Critique? "Mr. Andrews, I thought you were in your 30's, kind of a hipster. Then I met you, and discovered a 59 year old, paunched, white guy. Shit! You could be my dad, and I was kind of hoping, well, for something else. But now I know, there are a few renegades from my folks' generation. Could you pierce the left nipple on your man-boob, install a nano-cam, and put a viral show on at the Chai House?"
------Marco T. Polo

Do This: Go to Google, enter "Corey Chisel +video," the first entry should be a video of him, titled "See It My Way," now play it (MuZu Music). You want to hear a young 'natural' singer, with a foxy little blonde for back-up? He's on his way up. . .

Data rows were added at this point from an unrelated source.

(** [switch] on a delegating command behind unknown options, when the
    deletion of a pending figure does not fail. *)
Lemma switch_delegates an_input opts cmd rest c w :
  built c -> split an_input = (opts ++ cmd :: rest)%list ->
  Forall (fun s => option_like s = true) opts ->
  In cmd delegating -> cleanup_error c w = None ->
  exists call,
    delegated_call cmd (opts ++ after_command rest) c = Some call
    /\ switch ext gtff an_input c w
       = (match fst (fst (ext call (log [Called call] (handler_world an_input c w)))) with
          | Ret _ => Ret VNone
          | Raise e => Raise e
          end,
          match fst (fst (ext call (log [Called call] (handler_world an_input c w)))) with
          | Ret _ =>
              if String.eqb cmd "view"
              then set_delete_img true (handler_controller c w)
              else handler_controller c w
          | Raise _ => handler_controller c w
          end,
          world_after_call ext call (handler_world an_input c w)).
Proof.
  intros Hb Hs Ho Hd He.
  pose proof (delegating_registered _ Hd) as Hc.
  pose proof (ta_parse_forwarding opts cmd rest Ho Hc) as Ep.
  rewrite <- Hs in Ep.
  rewrite (switch_parsed _ _ _ _ _ Hb Ep), He.
  destruct (invoke_handler_registered cmd (opts ++ after_command rest) Hc)
    as (h & E & ->).
  destruct (method_named _ _ _ delegates_call E cmd eq_refl Hd
              (opts ++ after_command rest)%list
              (handler_controller c w) (handler_world an_input c w))
    as (call & Hcall & Hrun).
  cbn [snd] in Hrun.
  exists call. split; [|exact Hrun].
  rewrite <- Hcall. symmetry. apply delegated_call_handler.
Qed.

A Regular Compliment: "You know what I like about the Bullshit? You don't resort to easy smut to get your point out there. It IS informed, and it IS attitude. I'm glad the P-I has gone down. They were irrelevant to my life. I even like the stuff you write when I don't have a clue. Journalism ain't dead, nor is it all electronic. Your rag is something I can stuff in my pocket, and read to friends. I like, I love it, I want some mo of it!"
-----Jasson and Julie Christianson

A Regular Non-Compliment: "Do you really know what 'bile' is? It's what comes out of your mouth when it should be coming out your ass."
-----X-Hubris

The Chinese Water Torture: "Your sentences are structured like an exquisite executioner--they seep into my psyche and crescendo to a finite Truth. Your sense of inductive and deductive reasoning works wonders. I knew we were all stupid, well a little bit anyway."
-----Brian Burmeister

The Ballard Chamber of Commerce: Who-wee, how do I approach this one? I have been asked, by a local banker, to investigate the Chamber. "Why?" I asked. "Because I can't see how they are relevant at all," he responded. All I can say is that the Chamber is totally irrelevant, a corporate small entity, and indicative of the neo-conservative mentality that will be replaced. Sorry, Mr. Banker.

* * *

Leon Hendrix: Jimi Hendrix's Brother, Or Is He?

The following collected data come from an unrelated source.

(** C3: called without a query, with [null] or with the empty string, the
    hook throws, and it does so before anything else: no cell of the hook is
    initialised or changed, no media query list is created and no listener
    is registered; with a non-empty query string it returns a value. *)
Theorem useMatchMedia_guard (mediaQuery : prop) (f : fiber) (p : platform) :
  (mediaQuery = PUndefined \/ mediaQuery = PNull \/ mediaQuery = PStr "" ->
   useMatchMedia mediaQuery f
   = (Throw (Error (guard_message (default_param PNull mediaQuery))), f) /\
   (torn_down f = false ->
    let '(r, (f', p')) := render mediaQuery (f, p) in
    r = Some (Throw (Error (guard_message (default_param PNull mediaQuery)))) /\
    mobile f' = mobile f /\
    List.length (mqls p') = List.length (mqls p) /\
    (forall m l, Add m l ∈ calls p' -> Add m l ∈ calls p))) /\
  (forall q, mediaQuery = PStr q -> q <> "" ->
   exists b f', useMatchMedia mediaQuery f = (Ok b, f') /\
                (torn_down f = false -> read mediaQuery (f, p) = Some (Ok b))).
Proof.
  split.
  - intros Hmiss. split; [now apply useMatchMedia_missing |].
    intros Htd. unfold render. rewrite Htd, (useMatchMedia_missing _ _ Hmiss).
    unfold unmount, run_cleanup. destruct (cleanup f) as [m|]; simpl.
    + split; [reflexivity |]. split; [reflexivity |]. split; [apply length_alter |].
      intros m' l H. apply elem_of_app in H as [H|H]; [exact H |].
      apply list_elem_of_singleton in H. discriminate H.
    + auto.
  - intros q -> Hq. rewrite (useMatchMedia_query _ _ Hq). do 2 eexists.
    split; [reflexivity |]. intros Htd. unfold read, render.
    rewrite Htd, (useMatchMedia_query _ _ Hq). reflexivity.
Qed.

Lemma useMatchMedia_guard_witness :
  let p := fresh_platform (fun _ => true) in
  render PNull (new_fiber 7, p)
  = (Some (Throw (Error (guard_message PNull))),
     ({| mobile := None; handleMedia := 7; deps := None; pending := false;
         cleanup := None; torn_down := true |}, p)) /\
  useMatchMedia (PStr "") (new_fiber 7) = (Throw (Error (guard_message (PStr ""))), new_fiber 7) /\
  (exists b f', useMatchMedia (PStr "(max-width: 896px)") (new_fiber 7) = (Ok b, f')).
Proof.
  intros p.
  split; [reflexivity |].
  split.
  - apply (proj1 (useMatchMedia_guard (PStr "") (new_fiber 7) p)). auto.
  - destruct (proj2 (useMatchMedia_guard (PStr "(max-width: 896px)") (new_fiber 7) p)
                _ eq_refl) as (b & f' & H & _); [discriminate |].
    exists b, f'. exact H.
Defined.

(** C8: on every run of the component, each registration of the hook's
    listener but the live one has been undone by a deregistration of the
    same listener on the same media query list, and the listener sits on
    the list of the pending cleanup and on no other; a render with another
    query removes the listener and registers it for the new query; a render
    that throws and the teardown leave no registration; after the teardown
    nothing changes the hook's cells, whatever events arrive. *)
Theorem listener_registration_paired (h : listener) (mu : string -> bool)
    (acts later : list action) :
  let s := run acts (initial h mu) in
  let t := run (acts ++ [Unmount]) (initial h mu) in
  outstanding (calls (snd s)) []
  = match cleanup (fst s) with Some m => [(m, h)] | None => [] end /\
  (forall i o, mqls (snd s) !! i = Some o ->
     (h ∈ mql_listeners o <-> cleanup (fst s) = Some i)) /\
  (forall m q q', cleanup (fst s) = Some m -> deps (fst s) = Some q ->
     q' <> q -> q' <> "" ->
     calls (snd (step s (Render (PStr q'))))
     = (calls (snd s) ++ [Remove m h; Add (List.length (mqls (snd s))) h])%list) /\
  (forall mediaQuery, outstanding (calls (snd (step s (Render mediaQuery)))) []
     = match cleanup (fst (step s (Render mediaQuery))) with
       | Some m => [(m, h)]
       | None => []
       end) /\
  outstanding (calls (snd t)) [] = [] /\
  registered h (snd t) = false /\
  fst (run later t) = fst t.
Proof.
  intros s t.
  destruct (settled_run acts _ (settled_initial h mu)) as [Hs Hh].
  fold s in Hs, Hh. simpl in Hh.
  assert (Ht : t = unmount (fst s) (snd s)).
  { unfold t. rewrite run_app. reflexivity. }
  destruct Hs as (Hsub & Hpend & Htorn). rewrite Hh in Hsub.
  destruct (settled_unmount (fst s) (snd s)) as (Hts & Hth & Httd & _);
    [now rewrite Hh |].
  rewrite <- Ht in Hts, Hth, Httd.
  split; [apply Hsub |]. split; [| split; [| split; [| split; [| split]]]].
  - intros i o Hi. destruct Hsub as (Hl & _ & _). rewrite (Hl _ _ Hi).
    destruct (decide (cleanup (fst s) = Some i)) as [E|E].
    + split; [auto | intros _; left].
    + split; [intros H; now apply not_elem_of_nil in H | tauto].
  - intros m q q' Hc Hd Hne Hq'. destruct s as [f p]. simpl in *.
    unfold render. destruct (torn_down f) eqn:Etd.
    { rewrite (Htorn eq_refl) in Hc. discriminate. }
    rewrite (useMatchMedia_query _ _ Hq'). rewrite Hd, Hpend.
    rewrite decide_False by congruence.
    unfold commit, run_cleanup. simpl. rewrite Hc. simpl.
    rewrite length_alter, Hh. now rewrite <- app_assoc.
  - intros mediaQuery.
    destruct (settled_step (Render mediaQuery) s) as [(H1 & _) H2].
    { split; [rewrite Hh; exact Hsub | split; assumption]. }
    rewrite H2, Hh in H1. apply H1.
  - destruct Hts as ((_ & _ & Ho) & _ & Hc). rewrite (Hc Httd) in Ho. exact Ho.
  - destruct Hts as (Hsub' & _ & Hc). rewrite (Hc Httd) in Hsub'.
    rewrite Hth, Hh in Hsub'. now apply subscription_none_registered.
  - apply torn_down_frozen; assumption.
Qed.

Lemma listener_registration_paired_witness :
  let mu := fun _ : string => true in
  let acts := [Render (PStr "(max-width: 896px)"); Change "(max-width: 896px)" false] in
  let s := run acts (initial 7 mu) in
  cleanup (fst s) = Some 0%nat /\ deps (fst s) = Some "(max-width: 896px)" /\
  calls (snd (step s (Render (PStr "(min-width: 1200px)"))))
  = [Add 0%nat 7; Remove 0%nat 7; Add 1%nat 7] /\
  calls (snd (run (acts ++ [Unmount]) (initial 7 mu))) = [Add 0%nat 7; Remove 0%nat 7] /\
  mobile (fst (run [Change "(max-width: 896px)" true] (run (acts ++ [Unmount]) (initial 7 mu))))
  = Some false.
Proof.
  intros mu acts s.
  pose proof (listener_registration_paired 7 mu acts [Change "(max-width: 896px)" true])
    as (_ & _ & Hre & _ & _ & _ & Hfrozen).
  split; [reflexivity |]. split; [reflexivity |].
  split.
  - apply (Hre 0%nat "(max-width: 896px)" "(min-width: 1200px)");
      [reflexivity | reflexivity | discriminate | discriminate].
  - split; [reflexivity |]. rewrite Hfrozen. reflexivity.
Defined.

End HookFacts.

(** * Further properties *)

(** ** [normalizeSlug] *)

Lemma map_chars_length (f : ascii -> ascii) (s : string) :
  String.length (map_chars f s) = String.length s.
Proof. induction s as [|c s IH]; simpl; [reflexivity | now rewrite IH]. Qed.

Lemma map_chars_compose (f g : ascii -> ascii) (s : string) :
  map_chars f (map_chars g s) = map_chars (fun c => f (g c)) s.
Proof. induction s as [|c s IH]; simpl; [reflexivity | now rewrite IH]. Qed.

Lemma map_chars_ext (f g : ascii -> ascii) (s : string) :
  (forall c, f c = g c) -> map_chars f s = map_chars g s.
Proof. intros H. induction s as [|c s IH]; simpl; [reflexivity | now rewrite H, IH]. Qed.

Lemma normalizeSlug_chars (key : string) :
  normalizeSlug (VStr key) = Ok (spaces_to_hyphens (toLowerCase key)).
Proof. unfold normalizeSlug. simpl. f_equal. apply (join_split space hyphen). Qed.

Lemma spaces_to_hyphens_no_space (s : string) : contains space (spaces_to_hyphens s) = false.
Proof.
  induction s as [|c s IH]; [reflexivity |].
  unfold spaces_to_hyphens in *. simpl. rewrite IH, orb_false_r.
  destruct (Ascii.eqb c space) eqn:E; [reflexivity | exact E].
Qed.

(** Lower-casing and hyphenating a character that has been through both,
    or through one of them, changes nothing more. *)
Lemma slug_char_stable (c : ascii) :
  let g := fun x => if Ascii.eqb x space then hyphen else x in
  g (lower_char (g (lower_char c))) = g (lower_char c) /\
  g (lower_char (lower_char c)) = g (lower_char c) /\
  g (lower_char (g c)) = g (lower_char c).
Proof. destruct c as [[] [] [] [] [] [] [] []]; vm_compute; auto. Qed.

(** Lower-casing makes no space and no hyphen, and leaves both as they
    are. *)
Lemma lower_char_space_hyphen (c : ascii) :
  Ascii.eqb (lower_char c) space = Ascii.eqb c space /\
  Ascii.eqb (lower_char c) hyphen = Ascii.eqb c hyphen.
Proof. destruct c as [[] [] [] [] [] [] [] []]; vm_compute; auto. Qed.

Lemma count_hyphens_of_slug (s : string) :
  count_char hyphen (spaces_to_hyphens (toLowerCase s))
  = (count_char space s + count_char hyphen s)%nat.
Proof.
  unfold spaces_to_hyphens, toLowerCase.
  induction s as [|c s IH]; [reflexivity |].
  cbn [map_chars count_char]. rewrite IH.
  destruct (lower_char_space_hyphen c) as [Hs Hh].
  rewrite Hs. destruct (Ascii.eqb c space) eqn:Es.
  - apply Ascii.eqb_eq in Es. subst c. simpl. lia.
  - rewrite Hh. destruct (Ascii.eqb c hyphen); simpl; lia.
Qed.

(** A slug has no space, and no space of the key is dropped or merged with
    its neighbour: the slug has as many hyphens as the key has spaces and
    hyphens together. *)
Theorem normalizeSlug_every_space_a_hyphen (key slug : string) :
  normalizeSlug (VStr key) = Ok slug ->
  contains space slug = false /\
  count_char hyphen slug = (count_char space key + count_char hyphen key)%nat.
Proof.
  rewrite normalizeSlug_chars. intros [= <-]. split.
  - apply spaces_to_hyphens_no_space.
  - apply count_hyphens_of_slug.
Qed.

Lemma normalizeSlug_every_space_a_hyphen_witness :
  normalizeSlug (VStr "  Getting  Started - Now ") = Ok "--getting--started---now-" /\
  contains space "--getting--started---now-" = false /\
  count_char hyphen "--getting--started---now-" = (7 + 1)%nat.
Proof.
  split; [reflexivity |].
  apply (normalizeSlug_every_space_a_hyphen "  Getting  Started - Now "
           "--getting--started---now-").
  reflexivity.
Defined.

(** The slug of a slug is the slug itself. *)
Theorem normalizeSlug_idempotent (key slug : string) :
  normalizeSlug (VStr key) = Ok slug -> normalizeSlug (VStr slug) = Ok slug.
Proof.
  rewrite normalizeSlug_chars. intros [= <-]. rewrite normalizeSlug_chars. f_equal.
  unfold spaces_to_hyphens, toLowerCase. rewrite !map_chars_compose.
  apply map_chars_ext. intros c. apply (slug_char_stable c).
Qed.

Lemma normalizeSlug_idempotent_witness :
  normalizeSlug (VStr "Hello Big World") = Ok "hello-big-world" /\
  normalizeSlug (VStr "hello-big-world") = Ok "hello-big-world".
Proof.
  split; [reflexivity |].
  apply (normalizeSlug_idempotent "Hello Big World" "hello-big-world"). reflexivity.
Defined.

(** Keys that differ only in case, or in a hyphen where the other has a
    space, have the same slug. *)
Theorem normalizeSlug_ignores_case_and_hyphenation (key : string) :
  normalizeSlug (VStr (toLowerCase key)) = normalizeSlug (VStr key) /\
  normalizeSlug (VStr (spaces_to_hyphens key)) = normalizeSlug (VStr key).
Proof.
  rewrite !normalizeSlug_chars. unfold spaces_to_hyphens, toLowerCase.
  rewrite !map_chars_compose. split; f_equal; apply map_chars_ext; intros c;
    apply (slug_char_stable c).
Qed.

I have been following the Leon Hendrix court cases for years, and have been wondering why the courts have awarded Leon nothing, nothing, for what seemed a legitimate case for a part of Jimi's inheritance. Jimi's white step-sister, Janie, still controls the 70 million dollar a year estate. What the hell? Leon even lost his case in the 9th Circuit Court of Appeals, and there's only one step after that--the United States Supreme Court.

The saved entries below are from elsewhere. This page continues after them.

(** One turn on an in-progress answer: the loop goes round. *)
Lemma poll_loop_progress_turn fuel request_id file_name out_folder w :
  in_progress (get_oracle (w_gets w) (status_request' request_id)) = true ->
  poll_loop' (S fuel) request_id file_name out_folder w
  = poll_loop' fuel request_id file_name out_folder
      (World (w_fs w) (w_trace w ++ progress_turn (status_request' request_id))
             (S (w_gets w))).
Proof.
  intros H. rewrite poll_loop_unfold, (get_response_in_progress _ _ H).
  cbn. unfold bind, print, emit, after_get. cbn.
  now rewrite <- app_assoc.
Qed.

(** [k] turns on in-progress answers. *)
Lemma poll_loop_progress k fuel request_id file_name out_folder w :
  (forall i, (i < k)%nat ->
     in_progress (get_oracle (w_gets w + i) (status_request' request_id)) = true) ->
  poll_loop' (k + fuel) request_id file_name out_folder w
  = poll_loop' fuel request_id file_name out_folder
      (World (w_fs w) (w_trace w ++ progress_trace (status_request' request_id) k)
             (w_gets w + k)).
Proof.
  revert w. induction k as [|k IH]; intros w H.
  - cbn. rewrite app_nil_r, Nat.add_0_r. now destruct w.
  - change (S k + fuel)%nat with (S (k + fuel)).
    rewrite poll_loop_progress_turn.
    + rewrite IH.
      * cbn [w_fs w_trace w_gets progress_trace].
        now rewrite <- app_assoc, Nat.add_succ_r.
      * intros i Hi. cbn [w_gets].
        replace (S (w_gets w) + i)%nat with (w_gets w + S i)%nat by lia.
        apply H. lia.
    + specialize (H 0%nat). rewrite Nat.add_0_r in H. apply H. lia.
Qed.

(** The turn on a completed answer whose result is a dict: the file is
    written and the loop ends. *)
Lemma poll_loop_completed_turn fuel request_id file_name out_folder w d :
  completed_with (get_oracle (w_gets w) (status_request' request_id)) (PyDict d) ->
  writable (out_filename file_name out_folder) = true ->
  let path := out_filename file_name out_folder in
  let content := json_dumps (PyDict {[ "response" := PyDict d ]}) in
  poll_loop' (S fuel) request_id file_name out_folder w
  = (World (<[path := content]> (w_fs w))
           (w_trace w ++ completed_turn (status_request' request_id) file_name path content)
           (S (w_gets w)),
     Return tt).
Proof.
  intros H Hw path content.
  rewrite poll_loop_unfold, (get_response_completed _ _ _ H).
  cbn. unfold bind, dump_to_file, print, emit, ret, after_get. cbn.
  subst path content. rewrite Hw. cbn.
  now rewrite <- !app_assoc.
Qed.

(** The turn on an answer with an unrecognized status: the loop ends and
    nothing is written. *)
Lemma poll_loop_unrecognized_turn fuel request_id file_name out_folder w status :
  answer_status (get_oracle (w_gets w) (status_request' request_id)) = Some status ->
  PyString.contains "progress" status = false ->
  PyString.contains "completed" status = false ->
  poll_loop' (S fuel) request_id file_name out_folder w
  = (after_get (status_request' request_id) w
       [Print "request_id: {} status: {}" [request_id; PyStr status]],
     Return tt).
Proof.
  intros Hs Hp Hc.
  now rewrite poll_loop_unfold, (get_response_unrecognized _ _ _ Hs Hp Hc).
Qed.

Lemma progress_trace_no_write rq k :
  List.filter is_write (progress_trace rq k) = [].
Proof. induction k as [|k IH]; [reflexivity | exact IH]. Qed.

Lemma progress_trace_requests rq k :
  length (List.filter is_http (progress_trace rq k)) = k.
Proof. induction k as [|k IH]; [reflexivity | cbn; now rewrite IH]. Qed.

(** A turn on a value that is neither a dict nor the failed sentinel makes
    the loop poll again. *)
Lemma poll_loop_again fuel request_id file_name out_folder w w1 v :
  get_response' request_id w = (w1, Return v) ->
  PyVal.is_dict v = false -> PyVal.eq_str v "FAILED" = false ->
  poll_loop' (S fuel) request_id file_name out_folder w
  = poll_loop' fuel request_id file_name out_folder
      (World (w_fs w1) (w_trace w1 ++ [Print "Summarization is in progress" []])
             (w_gets w1)).
Proof.
  intros H Hd Hf. rewrite poll_loop_unfold, H, Hd, Hf. reflexivity.
Qed.

(** A turn on the failed sentinel ends the loop. *)
Lemma poll_loop_failed fuel request_id file_name out_folder w w1 :
  get_response' request_id w = (w1, Return (PyStr "FAILED")) ->
  poll_loop' (S fuel) request_id file_name out_folder w = (w1, Return tt).
Proof. intros H. now rewrite poll_loop_unfold, H. Qed.

(** C3, evaluated where it fails.  An exception raised by the status call
    itself ([requests.get] stands before the [try]) leaves [get_response]:
    the failed sentinel is not returned. *)
Theorem C3_get_response_call_exception_propagates request_id w e :
  get_oracle (w_gets w) (status_request' request_id) = Err e ->
  get_response' request_id w
  = (after_get (status_request' request_id) w [], Raise e) /\
  snd (get_response' request_id w) <> Return (PyStr "FAILED").
Proof.
  intros H. rewrite (get_response_call_raises _ _ _ H).
  split; [reflexivity | discriminate].
Qed.

(** C7. When the first completed answer comes after [k] in-progress
    answers, the loop ends after [k+1] status requests, having written
    exactly one file, and the write follows the request that brought the
    completed answer; stopped after any [j <= k] turns it has written
    nothing.  When the answer after [k] in-progress answers has an
    unrecognized status (such as "errored"), the loop ends without writing
    a file. *)
Theorem C7_poll_loop_writes_once_after_completed :
  (forall k fuel request_id file_name out_folder w d,
      (forall i, (i < k)%nat ->
         in_progress (get_oracle (w_gets w + i) (status_request' request_id)) = true) ->
      completed_with (get_oracle (w_gets w + k) (status_request' request_id)) (PyDict d) ->
      writable (out_filename file_name out_folder) = true ->
      let rq := status_request' request_id in
      let path := out_filename file_name out_folder in
      let content := json_dumps (PyDict {[ "response" := PyDict d ]}) in
      let added := progress_trace rq k ++ completed_turn rq file_name path content in
      poll_loop' (k + S fuel) request_id file_name out_folder w
      = (World (<[path := content]> (w_fs w)) (w_trace w ++ added) (w_gets w + k + 1),
         Return tt)
      /\ List.filter is_write added = [FileWrite path content]
      /\ length (List.filter is_http (progress_trace rq k ++ [Http rq])) = S k
      /\ (forall j, (j <= k)%nat ->
            poll_loop' j request_id file_name out_folder w
            = (World (w_fs w) (w_trace w ++ progress_trace rq j) (w_gets w + j),
               OutOfFuel)
            /\ List.filter is_write (progress_trace rq j) = []))
  /\ (forall k fuel request_id file_name out_folder w status,
         (forall i, (i < k)%nat ->
            in_progress (get_oracle (w_gets w + i) (status_request' request_id)) = true) ->
         answer_status (get_oracle (w_gets w + k) (status_request' request_id))
         = Some status ->
         PyString.contains "progress" status = false ->
         PyString.contains "completed" status = false ->
         let rq := status_request' request_id in
         let added :=
           progress_trace rq k
           ++ [Http rq; Print "request_id: {} status: {}" [request_id; PyStr status]] in
         poll_loop' (k + S fuel) request_id file_name out_folder w
         = (World (w_fs w) (w_trace w ++ added) (S (w_gets w + k)), Return tt)
         /\ List.filter is_write added = [])
  /\ answer_status (status_answer "errored") = Some "errored"
  /\ PyString.contains "progress" "errored" = false
  /\ PyString.contains "completed" "errored" = false.
Proof.
  split; [|split; [|repeat split]].
  - intros k fuel request_id file_name out_folder w d Hprog Hdone Hw. cbv zeta.
    split; [|split; [|split]].
    + rewrite (poll_loop_progress _ _ _ _ _ _ Hprog).
      pose proof (poll_loop_completed_turn fuel request_id file_name out_folder
                    (World (w_fs w)
                           (w_trace w ++ progress_trace (status_request' request_id) k)
                           (w_gets w + k))
                    d Hdone Hw) as Hturn.
      cbv zeta in Hturn. rewrite Hturn.
      cbn [w_fs w_trace w_gets].
      now rewrite <- app_assoc, Nat.add_1_r.
    + rewrite List.filter_app, progress_trace_no_write. reflexivity.
    + rewrite List.filter_app, length_app, progress_trace_requests. cbn. lia.
    + intros j Hj. split; [|apply progress_trace_no_write].
      replace j with (j + 0)%nat at 1 by lia.
      rewrite poll_loop_progress; [reflexivity|].
      intros i Hi. apply Hprog. lia.
  - intros k fuel request_id file_name out_folder w status Hprog Hs Hp Hc. cbv zeta.
    split.
    + rewrite (poll_loop_progress _ _ _ _ _ _ Hprog).
      rewrite (poll_loop_unrecognized_turn _ _ _ _ _ status); try assumption.
      unfold after_get. cbn [w_fs w_trace w_gets].
      now rewrite <- app_assoc.
    + rewrite List.filter_app, progress_trace_no_write. reflexivity.
Qed.

(** C9. The loop has no bound on its turns: when every answer is in
    progress, then for every number [n] the loop has made [n] status
    requests after [n] turns and is still running; it never ends.  A turn
    goes round on any value that is neither a dict nor the failed sentinel,
    and ends on the failed sentinel. *)
Theorem C9_poll_loop_unbounded :
  (forall request_id file_name out_folder w,
      (forall n, in_progress (get_oracle n (status_request' request_id)) = true) ->
      forall n,
        poll_loop' n request_id file_name out_folder w
        = (World (w_fs w) (w_trace w ++ progress_trace (status_request' request_id) n)
                 (w_gets w + n),
           OutOfFuel))
  /\ (forall fuel request_id file_name out_folder w w1 v,
         get_response' request_id w = (w1, Return v) ->
         PyVal.is_dict v = false -> PyVal.eq_str v "FAILED" = false ->
         poll_loop' (S fuel) request_id file_name out_folder w
         = poll_loop' fuel request_id file_name out_folder
             (World (w_fs w1) (w_trace w1 ++ [Print "Summarization is in progress" []])
                    (w_gets w1)))
  /\ (forall fuel request_id file_name out_folder w w1,
         get_response' request_id w = (w1, Return (PyStr "FAILED")) ->
         poll_loop' (S fuel) request_id file_name out_folder w = (w1, Return tt)).
Proof.
  split; [|split].
  - intros request_id file_name out_folder w H n.
    replace n with (n + 0)%nat at 1 by lia.
    rewrite poll_loop_progress; [reflexivity|]. intros i _. apply H.
  - apply poll_loop_again.
  - apply poll_loop_failed.
Qed.

End Poller.

(** ** The result writer *)

Module PathFacts.
Import PyString PyStringFacts PosixPath.

Lemma rfind_slash_None (p : string) : rfind "/" p = None -> lacks "/" p = true.
Proof.
  induction p as [|c p IH]; [reflexivity|].
  rewrite rfind_cons. destruct (rfind "/" p); [discriminate|].
  cbn [startswith lacks]. rewrite andb_true_r.
  destruct (Ascii.eqb "/" c); [discriminate|]. intros _. now rewrite IH.
Qed.

(** A base name has no slash. *)
Lemma basename_no_slash (p : string) : lacks "/" (basename p) = true.
Proof.
  unfold basename. induction p as [|c p IH]; [reflexivity|].
  rewrite rfind_cons. destruct (rfind "/" p) as [i|] eqn:Hp.
  - exact IH.
  - cbn [startswith]. rewrite andb_true_r.
    destruct (Ascii.eqb "/" c) eqn:Hc.
    + exact IH.
    + cbn [lacks]. now rewrite Hc, IH.
Qed.

(** In the directory [a], a name without slash is joined with one slash. *)
Lemma join_plain (a b : string) :
  lacks "/" b = true -> a <> "" -> endswith "/" a = false ->
  join a b = a +:+ "/" +:+ b.
Proof.
  intros Hb Ha He. unfold join. rewrite He.
  assert (startswith "/" b = false) as ->.
  { destruct b as [|c b]; [reflexivity|]. cbn [lacks] in Hb. cbn [startswith].
    destruct (Ascii.eqb "/" c); [discriminate | reflexivity]. }
  apply String.eqb_neq in Ha. now rewrite Ha.
Qed.

Lemma lacks_output_name (b : string) :
  lacks "/" b = true -> lacks "/" (b +:+ ".output.json") = true.
Proof. intros H. now rewrite lacks_app, H. Qed.

Lemma lacks_find (c : ascii) (t : string) :
  lacks c t = true -> find (String c "") t = None.
Proof.
  induction t as [|d t IH]; [reflexivity|].
  cbn [lacks find startswith]. intros [Hd Ht]%andb_true_iff.
  apply negb_true_iff in Hd. rewrite Hd. cbn. now rewrite IH.
Qed.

As most of us know, Leon plays all over Seattle, and is booked in nearby Fremont a few times a year. So we know him, he's not a stranger.

Well here's where Truth gets real ugly. There is a brand new definitive book out, named 'Scuse Me While I Kiss The Sky', by David Henderson, that finally gives up the mystery. Now don't get pissed at me, this is what the author pulled up, and the author was asked by Jimi, many years ago, to be his biographer. All 432 pages sizzle with facts that will twist your acid addled mind, or, if you were a vegan back then, will color your green offal red.

And yes, the author is African-American.

Jimi's mom and dad were not happily married. Jimi's mom, Lucille Jeter, would leave Al for months at a time, go on binges, and Al would always take her back. Lucille was gone for 10 months when Jimi was about four years old. She came back very pregnant and Al told her that of course, he would welcome the child into the family. Mom had had an affair with a man who was half Filipino, and the resulting baby was Leon, yes, Jimi's "brother." Lucille died in 1958 from cirrhosis of the liver. Are you getting this yet? That makes Leon NOT a Hendrix. And every judge who tried his claims cases knew this. We didn't.

At the time of the first court case, white step-sister Janie had proved she was financially responsible, and Dad Al knew this, and therefore deeded control of Jimi's estate to her before he passed away. Leon had been an extreme drug abuser then, but, credit where its due, cleaned himself up, but just a little too late.

So Leon is Jimi's half-brother, on his mother's side only. And his last name is Hendrix because, on paper only, Al was still married to Jimi's mother. Janie is a step-sister. Neither Leon or Janie is a Hendrix. Every judge gave the nod to who appeared more level-headed and business savvy for riches we can only dream of.

At least legally, I get it.

Which makes Jimi even a little more ubiquitous now doesn't it?